* _What you need to do_
Could you reproduce, from the records below, everything from the line with "ClusterSpec.v" down to the line with "it, [Decode] takes", keeping both of those lines and changing nothing?

* _The records_
────────────────────────────────────────
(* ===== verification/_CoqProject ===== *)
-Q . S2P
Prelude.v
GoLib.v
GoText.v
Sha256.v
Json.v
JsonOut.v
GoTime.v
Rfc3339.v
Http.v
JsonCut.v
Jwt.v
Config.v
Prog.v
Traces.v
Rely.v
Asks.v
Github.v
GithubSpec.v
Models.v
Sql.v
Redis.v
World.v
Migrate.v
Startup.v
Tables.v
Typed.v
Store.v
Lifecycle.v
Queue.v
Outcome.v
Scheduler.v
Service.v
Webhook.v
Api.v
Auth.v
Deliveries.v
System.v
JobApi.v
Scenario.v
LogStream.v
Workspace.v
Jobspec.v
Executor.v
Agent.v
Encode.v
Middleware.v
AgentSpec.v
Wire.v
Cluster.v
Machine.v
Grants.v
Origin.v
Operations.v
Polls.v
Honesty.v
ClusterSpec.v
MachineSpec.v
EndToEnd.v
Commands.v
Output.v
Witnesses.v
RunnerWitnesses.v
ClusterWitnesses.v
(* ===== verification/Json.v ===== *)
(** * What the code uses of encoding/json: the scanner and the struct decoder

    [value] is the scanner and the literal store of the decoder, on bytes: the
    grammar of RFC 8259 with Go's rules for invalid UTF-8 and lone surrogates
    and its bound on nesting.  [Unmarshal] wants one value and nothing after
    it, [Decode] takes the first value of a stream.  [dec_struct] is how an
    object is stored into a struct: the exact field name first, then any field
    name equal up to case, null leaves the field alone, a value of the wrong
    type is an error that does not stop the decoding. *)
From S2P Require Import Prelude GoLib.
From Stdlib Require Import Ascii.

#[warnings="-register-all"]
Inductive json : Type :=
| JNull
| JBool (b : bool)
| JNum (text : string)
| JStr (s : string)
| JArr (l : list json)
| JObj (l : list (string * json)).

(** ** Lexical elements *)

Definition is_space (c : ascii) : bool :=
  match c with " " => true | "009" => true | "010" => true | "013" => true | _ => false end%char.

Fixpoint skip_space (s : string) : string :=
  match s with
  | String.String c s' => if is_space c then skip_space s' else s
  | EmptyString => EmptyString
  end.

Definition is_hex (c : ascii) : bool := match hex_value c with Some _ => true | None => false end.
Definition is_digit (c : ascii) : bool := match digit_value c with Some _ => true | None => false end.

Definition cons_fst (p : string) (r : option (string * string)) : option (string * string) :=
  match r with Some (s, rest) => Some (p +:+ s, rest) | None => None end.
────────────────────────────────────────
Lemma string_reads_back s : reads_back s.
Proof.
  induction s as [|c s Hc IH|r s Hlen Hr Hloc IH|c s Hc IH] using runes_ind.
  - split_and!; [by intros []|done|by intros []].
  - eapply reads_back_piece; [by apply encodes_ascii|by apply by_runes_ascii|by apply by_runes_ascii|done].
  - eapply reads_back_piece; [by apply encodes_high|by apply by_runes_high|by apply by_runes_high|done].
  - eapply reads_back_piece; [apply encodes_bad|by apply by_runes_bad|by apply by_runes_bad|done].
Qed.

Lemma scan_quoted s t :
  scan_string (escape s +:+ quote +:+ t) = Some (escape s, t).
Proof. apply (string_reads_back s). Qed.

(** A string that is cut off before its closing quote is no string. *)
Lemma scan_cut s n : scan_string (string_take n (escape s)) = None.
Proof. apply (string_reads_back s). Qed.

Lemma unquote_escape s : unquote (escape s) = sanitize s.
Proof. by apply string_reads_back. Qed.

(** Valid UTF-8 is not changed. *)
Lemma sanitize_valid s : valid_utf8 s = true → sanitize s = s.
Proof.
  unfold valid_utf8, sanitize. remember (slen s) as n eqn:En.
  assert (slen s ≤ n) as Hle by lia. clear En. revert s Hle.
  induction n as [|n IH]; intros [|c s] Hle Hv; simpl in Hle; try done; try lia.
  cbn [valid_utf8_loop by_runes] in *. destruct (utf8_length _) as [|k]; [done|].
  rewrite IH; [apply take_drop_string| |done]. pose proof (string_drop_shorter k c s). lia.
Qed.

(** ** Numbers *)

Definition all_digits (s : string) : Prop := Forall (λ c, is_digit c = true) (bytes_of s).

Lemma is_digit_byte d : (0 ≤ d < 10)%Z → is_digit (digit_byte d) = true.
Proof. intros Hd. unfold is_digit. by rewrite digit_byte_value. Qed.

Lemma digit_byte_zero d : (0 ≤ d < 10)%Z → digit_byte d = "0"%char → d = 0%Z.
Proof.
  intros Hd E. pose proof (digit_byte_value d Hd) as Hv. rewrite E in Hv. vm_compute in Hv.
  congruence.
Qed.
────────────────────────────────────────
* _Response to the exercise_
ClusterSpec.v
MachineSpec.v
EndToEnd.v
Commands.v
Output.v
Witnesses.v
RunnerWitnesses.v
ClusterWitnesses.v
(* ===== verification/Json.v ===== *)
(** * What the code uses of encoding/json: the scanner and the struct decoder

    [value] is the scanner and the literal store of the decoder, on bytes: the
    grammar of RFC 8259 with Go's rules for invalid UTF-8 and lone surrogates
    and its bound on nesting.  [Unmarshal] wants one value and nothing after
    it, [Decode] takes the first value of a stream.  [dec_struct] is how an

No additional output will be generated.